Licenziamento per soppressione del posto di lavoro: se si sta per liberare una posizione il recesso è illegittimo

10.06.2023

Cass. civ., sez. lav., 8 maggio 2023, n. 12132

La controversia di cui si è occupata, in questa occasione, la Suprema Corte trae origine dall'impugnazione di un licenziamento intimato per giustificato motivo oggettivo.

Più specificamente, la motivazione addotta dal datore a fondamento del proprio recesso consisteva nella soppressione del posto di lavoro cui era addetto il dipendente licenziato.

La Corte di Cassazione ha innanzitutto ribadito, nella pronuncia qui in esame, un principio tradizionale e, cioè, che il datore di lavoro deve provare in giudizio l'assenza – al momento del licenziamento – di posizioni analoghe a quella soppressa, a cui avrebbe potuto assegnare il lavoratore per lo svolgimento di mansioni equivalenti a quelle sino ad allora svolte, tenuto conto della professionalità raggiunta da quest'ultimo (c.d. repêchage).

Tuttavia – ed è in questo che risiede l'interesse della sentenza – la Corte si è soffermata anche su un aspetto particolare e aggiuntivo.

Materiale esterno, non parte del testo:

(* ===== verification/GcClaims.v ===== *)
(** * What the phases of a collection do *)

From stdpp Require Import base list gmap numbers strings relations.
From S2P Require Import Prelude GcHead GcDeduce GcLinks GcLists GcSpec GcRefs GcMove GcCollect GcDemo.

Section claims.
Context {E : Type} {lay : GcLayout} {api : GcApi E}.
Implicit Types (hs : gmap Z gchead) (l xs us : list Z).
(** The finalized flags of the objects, the objects, the list of immortal
    objects. *)
Variable fin : Z -> bool.
Variable w : E.
Variable permanent_generation : Z.
Abbreviation ptr := (ptr fin).
Abbreviation cnt := (cnt fin).
Abbreviation immortal := (λ x, Py_IsImmortal w (FROM_GC x) = true).
Abbreviation mortal := (λ x, Py_IsImmortal w (FROM_GC x) = false).

(** C10. [deduce_unreachable] ends, no assertion fails, and it splits the list [base]
    into the objects that are reachable from outside the list, which stay in it,
    and the others, which end up in [unreachable] with flagged links; immortal
    objects go to the permanent generation and nothing else changes. *)
Theorem deduce_unreachable_correct base unreachable l perm hs :
  collectable fin w permanent_generation false hs base unreachable l perm ->
  wp (deduce_unreachable permanent_generation base unreachable)
    (λ _ m, ∃ xs us hs', m = GCMem hs' w ∧ xs ++ us ≡ₚ filter mortal l ∧
       (∀ x, x ∈ xs <-> reachable w (filter mortal l) x) ∧
       glist hs' (ptr false) base xs ∧ flist hs' (ptr true) unreachable us ∧
       glist hs' (ptr false) permanent_generation (perm ++ filter immortal l) ∧
       agree_off (unreachable :: (base :: l) ++ permanent_generation :: perm) hs hs')
    (λ _ _, False) (GCMem hs w).
Proof.
  intros Hc. eapply deduce_unreachable_wp; [exact Hc|]. intros xs us hs' H1 H2 H3 H4 H5 H6.
  exists xs, us, hs'. by split_and!.
Qed.

(** C13. After [update_refs] and [subtract_refs] the count of every mortal object is
    the number of its references from outside the list; no count goes below
    zero on the way, and [update_refs] answers how many objects it saw. *)
Theorem external_counts_correct base unreachable l perm hs :
  collectable fin w permanent_generation false hs base unreachable l perm ->
  wp (n ← update_refs permanent_generation base; _ ← subtract_refs base; mret n)
    (λ n m, ∃ hs', m = GCMem hs' w ∧ n = size_t (Zlen (filter mortal l)) ∧
       glist hs' (cnt (external w (filter mortal l))) base (filter mortal l) ∧
       glist hs' (ptr false) permanent_generation (perm ++ filter immortal l))
    (λ _ _, False) (GCMem hs w).
Proof.
  intros Hc. eapply counts_wp; [exact Hc|]. intros hs' H1 H2 _ _. apply wp_ret. exists hs'. by split_and!.
Qed.

(** C12. The objects with a [tp_del], and all that they reach within the garbage, end
    up in [finalizers]; the others, none of which has a [tp_del], stay in
    [unreachable], with ordinary links. *)
Theorem legacy_finalizers_correct unreachable finalizers l hs :
  flist hs (ptr true) unreachable l -> aligned finalizers -> finalizers ∉ unreachable :: l ->
  (∀ x y, x ∈ l -> y ∈ children w x -> y ∉ l -> y ∉ [unreachable; finalizers] ∧ quiet hs y) ->
  wp (_ ← gc_list_init finalizers; _ ← move_legacy_finalizers unreachable finalizers;
      move_legacy_finalizer_reachable finalizers)
    (λ _ m, ∃ us ks hs', m = GCMem hs' w ∧ us ++ ks ≡ₚ l ∧
       (∀ x, x ∈ ks <-> ∃ r, r ∈ l ∧ tp_del w (FROM_GC r) = true ∧ rtc (edge w l) r x) ∧
       glist hs' (ptr true) unreachable us ∧ glist hs' (ptr false) finalizers ks ∧
       agree_off (finalizers :: unreachable :: l) hs hs')
    (λ _ _, False) (GCMem hs w).
Proof.
  intros Hl Hfa Hfn Hout.
  set (fs := filter (λ x, tp_del w (FROM_GC x) = true) l). set (ps := filter (λ x, tp_del w (FROM_GC x) = false) l).
  assert (Hps : ps ++ fs ≡ₚ l) by apply legacy_split.
  apply wp_bind, wp_list_init. apply wp_bind. eapply (move_legacy_finalizers_wp fin w unreachable l finalizers []).
  - destruct Hl as [H1 H2 H3 H4]. split; [|apply seg_insert; [set_solver|done]|done|done]. rewrite lookup_insert_ne by set_solver. done.
  - split; [apply lookup_insert_eq|done|apply NoDup_singleton|by constructor].
  - apply NoDup_app. split_and!; [exact (fl_nodup _ _ _ _ Hl)|set_solver|apply NoDup_singleton].
  - fold fs ps. intros hs1 A1 A2 A3.
    assert (Hedge : ∀ x y, edge w (ps ++ fs) x y <-> edge w l x y) by (intros x y; unfold edge; by rewrite Hps).
    assert (Hsub : ∀ z, z ∈ ps ++ fs -> z ∈ l) by (intros z; by rewrite Hps).
    eapply (move_legacy_finalizer_reachable_wp fin w unreachable finalizers ps fs hs1); [| |exact A1|exact A2|].
    + pose proof (fl_nodup _ _ _ _ Hl) as Hnd. eapply NoDup_Permutation_proper; [|exact (NoDup_cons_2 _ _ Hfn Hnd)].
      rewrite <- Hps. solve_Permutation.
    + intros x y Hx Hc Hy. rewrite Hps in Hx, Hy. destruct (Hout x y Hx Hc Hy) as [Hh Hq]. split; [done|].
      rewrite !not_elem_of_cons in Hh. eapply (quiet_agree _ _ _ _ A3); [set_solver|].
      destruct Hq as (n & p & f & Hlk & Hp). exists n, p, f. rewrite lookup_insert_ne; [done|]. by intros ->; destruct Hh as (_ & ? & _).
    + intros ks us hs2 B1 B2 B3 B4 B5. exists us, ks, hs2. split_and!; [done|by rewrite B1| |done|done|].
      * intros x. rewrite B2. split.
        -- intros (r & [Hr Hrl]%list_elem_of_filter & Hs). exists r. split_and!; [done|done|].
           eapply rtc_subrel; [|exact Hs]. intros a b. apply Hedge.
        -- intros (r & Hrl & Hr & Hs). exists r. split; [by apply list_elem_of_filter|].
           eapply rtc_subrel; [|exact Hs]. intros a b. apply Hedge.
      * intros z Hz. rewrite !not_elem_of_cons in Hz. destruct Hz as (Hzf & Hzu & Hzl).
        rewrite B5, A3, lookup_insert_ne; [done|done|set_solver|].
        intros [[?|Hz]%elem_of_cons|[?|Hz]%elem_of_cons]%elem_of_app; [done| |done|]; apply Hzl, Hsub, elem_of_app; auto.
Qed.

(** C11. [handle_resurrected_objects] ends and puts the objects that are reachable
    again, after the finalizers have run, at the end of the old generation, and
    the others in [still_unreachable], with ordinary links and the collecting
    flag. *)
Theorem handle_resurrected_correct unreachable still old l perm olds hs :
  collectable fin w permanent_generation true hs unreachable still l perm -> glist hs (ptr false) old olds ->
  NoDup ((still :: (unreachable :: l) ++ permanent_generation :: perm) ++ old :: olds) ->
  wp (handle_resurrected_objects permanent_generation unreachable still old)
    (λ _ m, ∃ xs us hs', m = GCMem hs' w ∧ xs ++ us ≡ₚ filter mortal l ∧
       (∀ x, x ∈ xs <-> reachable w (filter mortal l) x) ∧
       glist hs' (ptr false) old (olds ++ xs) ∧ glist hs' (ptr true) still us ∧ glist hs' (ptr false) unreachable [] ∧
       glist hs' (ptr false) permanent_generation (perm ++ filter immortal l) ∧
       agree_off ((still :: (unreachable :: l) ++ permanent_generation :: perm) ++ old :: olds) hs hs')
    (λ _ _, False) (GCMem hs w).
Proof.
  intros Hc Ho Hnd. eapply handle_resurrected_wp; [exact Hc|exact Ho|exact Hnd|].
  intros xs us hs' H1 H2 H3 H4 H5 H6 H7. exists xs, us, hs'. by split_and!.
Qed.
End claims.

(** ** Witnesses: the heap of [GcDemo] *)

Lemma deduce_unreachable_correct_witness :
  wp (deduce_unreachable 64 96 32)
    (λ _ m, ∃ xs us hs', m = GCMem hs' demo_gc ∧
       xs ++ us ≡ₚ filter (λ x, Py_IsImmortal demo_gc (FROM_GC x) = false) demo_objs ∧
       (∀ x, x ∈ xs <-> reachable demo_gc (filter (λ x, Py_IsImmortal demo_gc (FROM_GC x) = false) demo_objs) x) ∧
       glist hs' (ptr demo_fin false) 96 xs ∧ flist hs' (ptr demo_fin true) 32 us ∧
       glist hs' (ptr demo_fin false) 64 ([] ++ filter (λ x, Py_IsImmortal demo_gc (FROM_GC x) = true) demo_objs) ∧
       agree_off (32 :: (96 :: demo_objs) ++ [64]) (heads demo_young) hs')
    (λ _ _, False) (GCMem (heads demo_young) demo_gc).
Proof. exact (deduce_unreachable_correct demo_fin demo_gc 64 96 32 demo_objs [] (heads demo_young) demo_young_collectable). Defined.
Lemma external_counts_correct_witness :
  wp (n ← update_refs 64 96; _ ← subtract_refs 96; mret n)
    (λ n m, ∃ hs', m = GCMem hs' demo_gc ∧
       n = size_t (Zlen (filter (λ x, Py_IsImmortal demo_gc (FROM_GC x) = false) demo_objs)) ∧
       glist hs' (cnt demo_fin (external demo_gc (filter (λ x, Py_IsImmortal demo_gc (FROM_GC x) = false) demo_objs))) 96
         (filter (λ x, Py_IsImmortal demo_gc (FROM_GC x) = false) demo_objs) ∧
       glist hs' (ptr demo_fin false) 64 ([] ++ filter (λ x, Py_IsImmortal demo_gc (FROM_GC x) = true) demo_objs))
    (λ _ _, False) (GCMem (heads demo_young) demo_gc).
Proof. exact (external_counts_correct demo_fin demo_gc 64 96 32 demo_objs [] (heads demo_young) demo_young_collectable). Defined.
Lemma legacy_finalizers_correct_witness :
  wp (_ ← gc_list_init 128; _ ← move_legacy_finalizers 32 128; move_legacy_finalizer_reachable 128)
    (λ _ m, ∃ us ks hs', m = GCMem hs' demo_gc ∧ us ++ ks ≡ₚ demo_garbage ∧
       (∀ x, x ∈ ks <-> ∃ r, r ∈ demo_garbage ∧ tp_del demo_gc (FROM_GC r) = true ∧ rtc (edge demo_gc demo_garbage) r x) ∧
       glist hs' (ptr demo_fin true) 32 us ∧ glist hs' (ptr demo_fin false) 128 ks ∧
       agree_off (128 :: 32 :: demo_garbage) (heads demo_flagged) hs')
    (λ _ _, False) (GCMem (heads demo_flagged) demo_gc).
Proof.
  refine (legacy_finalizers_correct demo_fin demo_gc 32 128 demo_garbage (heads demo_flagged) _ _ _ _).
  - by apply ring_flist; vm_compute.
  - by apply alignedb_spec.
  - apply (bool_decide_unpack _). by vm_compute.
  - assert (Hk : kids_ok demo_gc (heads demo_flagged) [32; 128] demo_garbage = true) by by vm_compute.
    intros x y Hx%list_elem_of_In Hy%list_elem_of_In Hn. unfold kids_ok in Hk. rewrite forallb_forall in Hk. specialize (Hk x Hx).
    assert (Hm : Py_IsImmortal demo_gc (FROM_GC x) = false).
    { assert (Hall : forallb (λ x, negb (Py_IsImmortal demo_gc (FROM_GC x))) demo_garbage = true) by by vm_compute.
      rewrite forallb_forall in Hall. by apply negb_true_iff, Hall. }
    rewrite Hm, orb_false_l in Hk. rewrite forallb_forall in Hk. specialize (Hk y Hy).
    apply andb_true_iff in Hk as [Hk1 Hk2]. split; [by apply bool_decide_eq_true in Hk1|].
    apply orb_true_iff in Hk2 as [Hk2|Hk2]; [by apply bool_decide_eq_true in Hk2|by apply quietb_spec].
Defined.
Lemma handle_resurrected_correct_witness :
  wp (handle_resurrected_objects 64 32 128 160)
    (λ _ m, ∃ xs us hs', m = GCMem hs' demo_gc ∧
       xs ++ us ≡ₚ filter (λ x, Py_IsImmortal demo_gc (FROM_GC x) = false) demo_garbage ∧
       (∀ x, x ∈ xs <-> reachable demo_gc (filter (λ x, Py_IsImmortal demo_gc (FROM_GC x) = false) demo_garbage) x) ∧
       glist hs' (ptr demo_fin false) 160 ([1064] ++ xs) ∧ glist hs' (ptr demo_fin true) 128 us ∧
       glist hs' (ptr demo_fin false) 32 [] ∧
       glist hs' (ptr demo_fin false) 64 ([] ++ filter (λ x, Py_IsImmortal demo_gc (FROM_GC x) = true) demo_garbage) ∧
       agree_off ((128 :: (32 :: demo_garbage) ++ [64]) ++ [160; 1064]) (heads demo_finalized) hs')
    (λ _ _, False) (GCMem (heads demo_finalized) demo_gc).
Proof.
  refine (handle_resurrected_correct demo_fin demo_gc 64 32 128 160 demo_garbage [] [1064] (heads demo_finalized)
    demo_finalized_collectable _ _).
  - by apply ring_glist; vm_compute.
  - apply (bool_decide_unpack _). by vm_compute.
Defined.
(** Pushing. *)
Lemma queue_push_ok s hs m V i rand wk v k ops dpc : Rep s hs m V -> workers s !! i = Some wk -> v_ws V !! i = Some v ->
  wrep i (deque wk) (w_pc wk) v -> w_pc wk = QueuePush k ops dpc -> Stepped s hs m V i rand.
Proof.
  intros HR Hi Hv Hw Hpc. pose proof (rp_workers _ _ _ _ HR _ _ Hi) as [W1 W2 (q & Hq & Hcq) W4 W5].
  pose proof (rp_globals _ _ _ _ HR) as HG. rewrite Hpc in *. inversion Hw as [| | | | | | | | | | |k' rest ops' dpc' c Hc Hops Hpu Hh| | | | | | | | | | | | | | | | | | | |]; subst k' ops' dpc' v.
  simpl in W4, Hcq. destruct (push_step_ok _ _ W4 Hpu) as (d' & nx & Hs & Hok & Hnx).
  pose proof (reach_step _ _ _ _ W4 ltac:(by rewrite Hpu, orb_true_r) Hs) as Hrch.
  assert (Hstep : worker_step w s hs i rand =
    Some (goto i (match nx with Go dpc => QueuePush k ops dpc | Returns _ => Visit k ops end) (set_deque i d' s), hs)).
  { unfold worker_step. rewrite Hi. simpl. rewrite Hpc. unfold mark_step. rewrite Hpc, Hs. done. }
  pose proof (oo_effect _ _ _ _ Hok) as He. rewrite Hh in He. destruct nx as [dpc'|r]; simpl in *.
  - destruct He as [Hc' Hh'|x Ht|x _ _ Hx Hx'|x Ht]; [|by destruct dpc| |by destruct dpc].
    2:{ destruct (push_hand d' dpc' Hnx) as (y & Hy). congruence. }
    eexists _, _, V. split; [exact Hstep|]. split; [apply rtc_refl|].
    eapply (rep_own s hs m V i wk _ dpc d' (Go dpc')); [done|done|by rewrite Hpc|done|done|done|done|done|apply rtc_refl|exact Hv|done|exact Hq|done| |done|done| |done].
    + simpl. by rewrite Hc'.
    + by apply rep_queue_push.
  - subst r. destruct He as [Hc' Hh'|x Ht|x _ Hc' Hx Hx'|x Ht]; [done|by destruct dpc| |by destruct dpc]. injection Hx as <-.
    set (V' := with_w (with_q V i (q ++ [c])) i (VWork rest (hdrs ops) [])).
    assert (Hst : vstep V V') by (eapply vstep_work; [exact Hv|by apply work_push]).
    eexists _, _, V'. split; [exact Hstep|]. split; [by apply rtc_once|].
    eapply (rep_own s hs m V i wk _ dpc d' (Returns 0)); [done|done|by rewrite Hpc|done|done|done|done|done|by apply rtc_once|
      | | | | |done|done|by apply rep_visit|by destruct HG].
    + simpl. apply list_lookup_insert_eq. by eapply lookup_lt_Some.
    + intros j Hj. simpl. by rewrite list_lookup_insert_ne.
    + simpl. apply list_lookup_insert_eq. by eapply lookup_lt_Some.
    + intros j Hj. simpl. by rewrite list_lookup_insert_ne.
    + simpl. by rewrite Hc', Hcq, fmap_app.
Qed.
(** Taking. *)
Lemma list_snoc_fmap (q : list Z) c x : c ++ [x] = FROM_GC <$> q -> ∃ q' y, q = q' ++ [y] ∧ c = FROM_GC <$> q' ∧ x = FROM_GC y.
Proof.
  intros H. destruct q as [|y q' _] using rev_ind; [by destruct c|]. rewrite fmap_app in H. simpl in H.
  apply app_inj_2 in H as [-> [= ->]]; [|done]. by exists q', y.
Qed.
Lemma taking_ok s hs m V i rand wk v dpc : Rep s hs m V -> workers s !! i = Some wk -> v_ws V !! i = Some v ->
  wrep i (deque wk) (w_pc wk) v -> w_pc wk = Taking dpc -> Stepped s hs m V i rand.
Proof.
  intros HR Hi Hv Hw Hpc. pose proof (rp_workers _ _ _ _ HR _ _ Hi) as [W1 W2 (q & Hq & Hcq) W4 W5].
  pose proof (rp_globals _ _ _ _ HR) as HG. pose proof (rp_inv _ _ _ _ HR) as HV. rewrite Hpc in *. inversion Hw as [| | | | | | | | | | | |dpc' its Hpt Hh| | | | | | | | | | | | | | | | | | |]; subst dpc' v.
  simpl in W4, Hcq. destruct (take_step_ok _ _ W4 Hpt) as (d' & nx & Hs & Hok & Hnx).
  pose proof (reach_step _ _ _ _ W4 ltac:(by rewrite Hpt) Hs) as Hrch.
  assert (Hstep : worker_step w s hs i rand =
    Some (goto i match nx with
                 | Go dpc => Taking dpc
                 | Returns obj => if obj =? 0 then StealPick else Visit FromQueue (traversal w obj)
                 end (set_deque i d' s), hs)).
  { unfold worker_step. rewrite Hi. simpl. rewrite Hpc. unfold steal_loop_step. rewrite Hpc, Hs. done. }
  pose proof (oo_effect _ _ _ _ Hok) as He. rewrite Hh in He.
  (* what the step is for the protocol *)
  assert (Hview : ∃ q' its', rtc vstep V (with_w (with_q V i q') i (VWork [] [] its')) ∧ content d' (next_owner nx) = FROM_GC <$> q' ∧
    next_hand d' nx = FROM_GC <$> its').
  { destruct He as [Hc' Hh'|x _ Hc' Hx Hx'|x Ht|x Ht]; [| |by destruct dpc|by destruct dpc].
    - exists q, its. split; [|by rewrite Hc']. unfold with_w, with_q. simpl. rewrite (list_insert_id (v_qs V)), (list_insert_id (v_ws V)) by done.
      destruct V. apply rtc_refl.
    - rewrite Hc' in Hcq. destruct (list_snoc_fmap _ _ _ Hcq) as (q' & y & -> & Hc & ->). destruct its; [|done].
      exists q', [y]. split; [|done]. apply rtc_once. eapply vstep_work; [exact Hv|by apply work_take]. }
  destruct Hview as (q' & its' & Hst & Hc' & Hh'). set (V1 := with_w (with_q V i q') i (VWork [] [] its')) in *.
  pose proof (lookup_lt_Some _ _ _ Hv) as Hlt. pose proof (lookup_lt_Some _ _ _ Hq) as Hltq.
  assert (Hv1 : v_ws V1 !! i = Some (VWork [] [] its')) by (by apply list_lookup_insert_eq).
  assert (Hq1 : v_qs V1 !! i = Some q') by (by apply list_lookup_insert_eq).
  assert (Hov : ∀ j, j ≠ i -> v_ws V1 !! j = v_ws V !! j) by (intros j Hj; by apply list_lookup_insert_ne).
  assert (Hoq : ∀ j, j ≠ i -> v_qs V1 !! j = v_qs V !! j) by (intros j Hj; by apply list_lookup_insert_ne).
  destruct nx as [dpc'|r]; simpl in Hh', Hc'.
  - eexists _, _, V1. split; [exact Hstep|]. split; [done|].
    eapply (rep_own s hs m V i wk _ dpc d' (Go dpc')); [done|done|by rewrite Hpc|done|done|done|done|done|done|exact Hv1|done|exact Hq1|done|done|done|done| |by destruct HG].
    by apply rep_taking.
  - assert (Hend : ∃ v', vstep V1 (with_w V1 i v') ∧ ∀ d, wrep i d (if r =? 0 then StealPick else Visit FromQueue (traversal w r)) v').
    { destruct (Z.eqb_spec r 0) as [->|Hr].
      - destruct its'; [|done]. exists VIdle. split; [|constructor]. eapply vstep_work; [exact Hv1|]. apply work_dry.
        rewrite Hq1. f_equal. pose proof (oo_empty _ _ _ _ Hok Hpt eq_refl) as Hem. rewrite Hem in Hc'. by destruct q'.
      - destruct its' as [|y [|]]; try done. injection Hh' as ->. exists (VWork [] (children y) []).
        split; [eapply vstep_work; [exact Hv1|apply work_visit]|]. intros d. apply rep_visit; [done|]. apply children_ok.
        assert (HV1 : VInv V1).
        { eapply (rtc_preserves vstep VInv); [|exact Hst|exact HV]. intros U U2 HS HU. eapply vstep_inv;
            [exact workers_range|exact epochs|exact slices_all|exact external_range|exact HU|exact HS]. }
        pose proof (after_phase V1 i _ HV1 Hv1 I) as [_ HM _ _]. eapply reachable_in, (mk_sound _ _ _ _ HM), (mk_items _ _ _ _ HM).
        left. exists i, (VWork [] [] [y]). split; [done|]. by left. }
    destruct Hend as (v' & Hst' & Hw'). eexists _, _, (with_w V1 i v'). split; [exact Hstep|].
    assert (Hst2 : rtc vstep V (with_w V1 i v')) by (eapply rtc_r; [exact Hst|exact Hst']). split; [done|].
    eapply (rep_own s hs m V i wk _ dpc d' (Returns r)); [done|done|by rewrite Hpc|done|done| | | |done| | | | | |done|done|apply Hw'|by destruct HG];
      try (by destruct (r =? 0)).
    + simpl. apply list_lookup_insert_eq. by rewrite length_insert.
    + intros j Hj. simpl. rewrite list_lookup_insert_ne by done. by apply Hov.
Qed.
(* ===== verification/ParMain.v ===== *)
(** * The parallel collector: the main thread

    What the main thread does around the workers: giving out slices of the
    list, taking the unreachable objects out, or collecting serially when there
    are few objects; and the life of the collector's state. *)

From stdpp Require Import base list gmap numbers strings relations.
From S2P Require Import Prelude WsDeque GcHead GcDeduce ParDefs.

Section main.
Context {E : Type} {lay : GcLayout} {api : GcApi E}.
Variable permanent_generation : Z.

(** Every object's pointer to the one before it, and no flag. *)
Definition Ci_restore_prev_ptrs (containers : Z) : GM E unit :=
  _ ← gc_list_for (λ gc prev, _ ← SET_PREV gc prev; _ ← gc_clear_collecting gc; mret gc) containers containers;
  mret tt.

(** ** Slices *)

(** An index into [workers], a C array. *)
Definition get_worker_slice (l : list Ci_GCSlice) (i : Z) : GM E Ci_GCSlice := mlift (aget l i).
Definition set_worker_slice (l : list Ci_GCSlice) (i : Z) (s : Ci_GCSlice) : GM E (list Ci_GCSlice) := mlift (aset l i s).
(** Division of [int]s; by zero it is undefined. *)
Definition int_div (a b : Z) : GM E Z := if b =? 0 then mstuck else mret (a `quot` b).
Definition assign_step (num_workers objs_per_slice gc : Z) (acc : Z * Z * list Ci_GCSlice) : GM E (Z * Z * list Ci_GCSlice) :=
  let '(_, seen, l) := acc in
  idx ← int_div seen objs_per_slice;
  let idx := if idx <? num_workers then idx else num_workers - 1 in
  s ← get_worker_slice l idx;
  l ← (if slice_start s =? 0 then
         l ← set_worker_slice l idx (GCSlice gc (slice_end s));
         if 0 <? idx then
           p ← get_worker_slice l (idx - 1);
           set_worker_slice l (idx - 1) (GCSlice (slice_start p) gc)
         else mret l
       else mret l);
  mret (idx, seen + 1, l).
Definition Ci_assign_worker_slices (num_workers base num_objects : Z) : GM E (list Ci_GCSlice) :=
  _ ← cassert (num_workers <=? num_objects);
  objs_per_slice ← int_div num_objects num_workers;
  acc ← gc_list_for (assign_step num_workers objs_per_slice) base (0, 0, replicate (Z.to_nat num_workers) (GCSlice 0 0));
  let '(idx, _, l) := acc in
  _ ← cassert (idx =? num_workers - 1);
  s ← get_worker_slice l idx;
  set_worker_slice l idx (GCSlice (slice_start s) base).

(** ** Taking the unreachable objects out *)

Fixpoint move_parallel_loop (fuel : nat) (base unreachable prev gc : Z) : GM E Z :=
  match fuel with
  | O => mnofuel
  | S fuel =>
      if gc =? base then mret prev
      else
        refs ← gc_get_refs gc;
        if refs =? 0 then
          next ← GC_NEXT gc;
          _ ← SET_NEXT prev next;
          _ ← put_aside gc unreachable;
          gc ← GC_NEXT prev;
          move_parallel_loop fuel base unreachable prev gc
        else
          _ ← SET_PREV gc prev;
          _ ← gc_clear_collecting gc;
          next ← GC_NEXT gc;
          move_parallel_loop fuel base unreachable gc next
  end.
Definition Ci_move_unreachable_parallel (base unreachable : Z) : GM E unit :=
  m ← mget;
  gc ← GC_NEXT base;
  prev ← move_parallel_loop (list_fuel m) base unreachable base gc;
  _ ← SET_PREV base prev;
  w ← load_next unreachable;
  store_next unreachable (unflag w).

(** ** The whole *)

(** The workers with their slices, at the start of their threads.  Every call of
    [PyThread_start_new_thread] is taken to succeed: the code does not look at
    its result, and a thread that is not started blocks the barrier
    ([ParClaims.unstarted_worker_blocks]). *)
Definition start_workers (s : Ci_ParGCState) (l : list Ci_GCSlice) : Ci_ParGCState :=
  set_marking (int (num_workers s))
    (set_workers (zip_with (λ sl wk, ParGCWorker sl (deque wk) RunStart) l (workers s)) s).
(** What the threads can reach in a parallel collection of [base] from [m]: the
    main thread starts the workers and waits for them; the threads interleave. *)
Inductive parallel_run (s : Ci_ParGCState) (base : Z) (m : gcmem E) : Ci_ParGCState * gmap Z gchead * main_pc -> Prop :=
  | parallel_run_to n m1 sl m2 c :
      update_refs permanent_generation base m = Ret n m1 -> num_workers s <= uint n ->
      Ci_assign_worker_slices (int (num_workers s)) base (int (uint n)) m1 = Ret sl m2 ->
      rtc (par_step (world m2)) (start_workers s sl, heads m2, MainArrive) c -> parallel_run s base m c.
(** [Ci_deduce_unreachable_parallel]: what it can do.  A collection with few
    objects does not use the workers. *)
Inductive deduce_parallel (s : Ci_ParGCState) (base unreachable : Z) (m : gcmem E) : Ci_ParGCState -> gcmem E -> Prop :=
  | deduce_few n m1 m2 m3 :
      update_refs permanent_generation base m = Ret n m1 -> uint n < num_workers s ->
      Ci_restore_prev_ptrs base m1 = Ret tt m2 -> deduce_unreachable permanent_generation base unreachable m2 = Ret tt m3 ->
      deduce_parallel s base unreachable m s m3
  | deduce_many s' hs m' :
      parallel_run s base m (s', hs, MainDone) ->
      (_ ← gc_list_init unreachable; Ci_move_unreachable_parallel base unreachable) (set_heads hs m) = Ret tt m' ->
      deduce_parallel s base unreachable m s' m'.
End main.

(** ** The life of the state *)

(** [Ci_get_num_processors] answers [ncpu]. *)
Definition Ci_get_default_num_par_gc_threads (ncpu : Z) : Z :=
  let num_threads := ncpu `quot` 2 in if 0 <? num_threads then num_threads else 1.
Definition Ci_ParGCWorker_Init : option Ci_ParGCWorker :=
  d ← Ci_WSDeque_Init; Some (ParGCWorker (GCSlice 0 0) d WorkerDone).
(** [calloc_ok] says whether [PyMem_RawCalloc] succeeds; [NUM_GENERATIONS] is
    CPython's. *)
Definition Ci_ParGCState_New (NUM_GENERATIONS min_gen num_threads ncpu : Z) (calloc_ok : bool) : option (pyexn + Ci_ParGCState) :=
  if NUM_GENERATIONS <=? min_gen then Some (inl (PyErr ValueError "invalid generation"%string))
  else
    let num_threads := if num_threads =? 0 then size_t (Ci_get_default_num_par_gc_threads ncpu) else num_threads in
    if calloc_ok then
      worker ← Ci_ParGCWorker_Init;
      Some (inr (ParGCState (int min_gen) (Ci_Barrier_Init num_threads) 0 None 0 (Ci_Barrier_Init (size_t (num_threads + 1))) 0
                   (replicate (Z.to_nat num_threads) worker)))
    else Some (inl (PyErr MemoryError "out of memory"%string)).
Definition Ci_should_use_par_gc (par_gc : option Ci_ParGCState) (gen : Z) : bool :=
  match par_gc with Some s => min_gen s <=? gen | None => false end.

Nei precedenti gradi di giudizio, infatti, era stato accertato che, all'epoca del licenziamento, altri due dipendenti che svolgevano mansioni analoghe a quelle del lavoratore licenziato avevano rassegnato le dimissioni, con un termine di preavviso che sarebbe scaduto poco dopo il licenziamento e che avrebbe determinato l'esigenza, per il datore di lavoro, di provvedere alla loro sostituzione.

La Cassazione ha, dunque, affermato il principio secondo cui "il datore di lavoro, nel valutare le possibilità di ricollocazione del lavoratore prima di procedere al suo licenziamento" deve prendere in esame "anche quelle posizioni lavorative che, pur ancora coperte, si renderanno disponibili in un arco temporale del tutto prossimo alla data in cui viene intimato il recesso": questo, onde non incorrere in una violazione dei generali principi di buona fede e correttezza, che determinerebbe la censurabilità della sua scelta pur se formalmente corretta.

Nella pronuncia in esame, la Suprema Corte fa una corretta applicazione, in primo luogo, dei criteri di ripartizione dell'onere della prova previsti dall'art. 2697 c.c. e, per quanto concerne più specificamente la disciplina lavoristica, dall'art. 5 della l. n. 604/1966, a mente del quale, appunto, "l'onere della prova della sussistenza della giusta causa o del giustificato motivo di licenziamento spetta al datore di lavoro".

In secondo luogo, la Corte richiama con precisione quale sia l'oggetto della prova che il datore è chiamato ad assolvere nelle ipotesi di licenziamento da soppressione del posto di lavoro, individuandolo – da un lato – nell'assenza di altre posizioni in cui ricollocare utilmente il dipendente e – dall'altro lato – nella circostanza che, per un congruo periodo di tempo, non era stata poi effettuata alcuna nuova assunzione in qualifiche analoghe a quelle del dipendente licenziato.

Da ultimo, la Corte ha interpretato tale oggetto di prova facendo un'applicazione che può dirsi condivisibile dei principi di buona fede e correttezza che devono presiedere – come ad ogni contratto – anche all'esecuzione del rapporto di lavoro e alla sua cessazione. In particolare, ha dato una nuova interpretazione del perimetro temporale entro il quale deve valutarsi l'assenza di altre posizioni lavorative cui destinare il dipendente al fine di evitare il suo licenziamento, enunciando un principio di diritto che – se applicato correttamente – potrà forse essere utile, in futuro, a salvaguardare maggiormente i volumi occupazionali.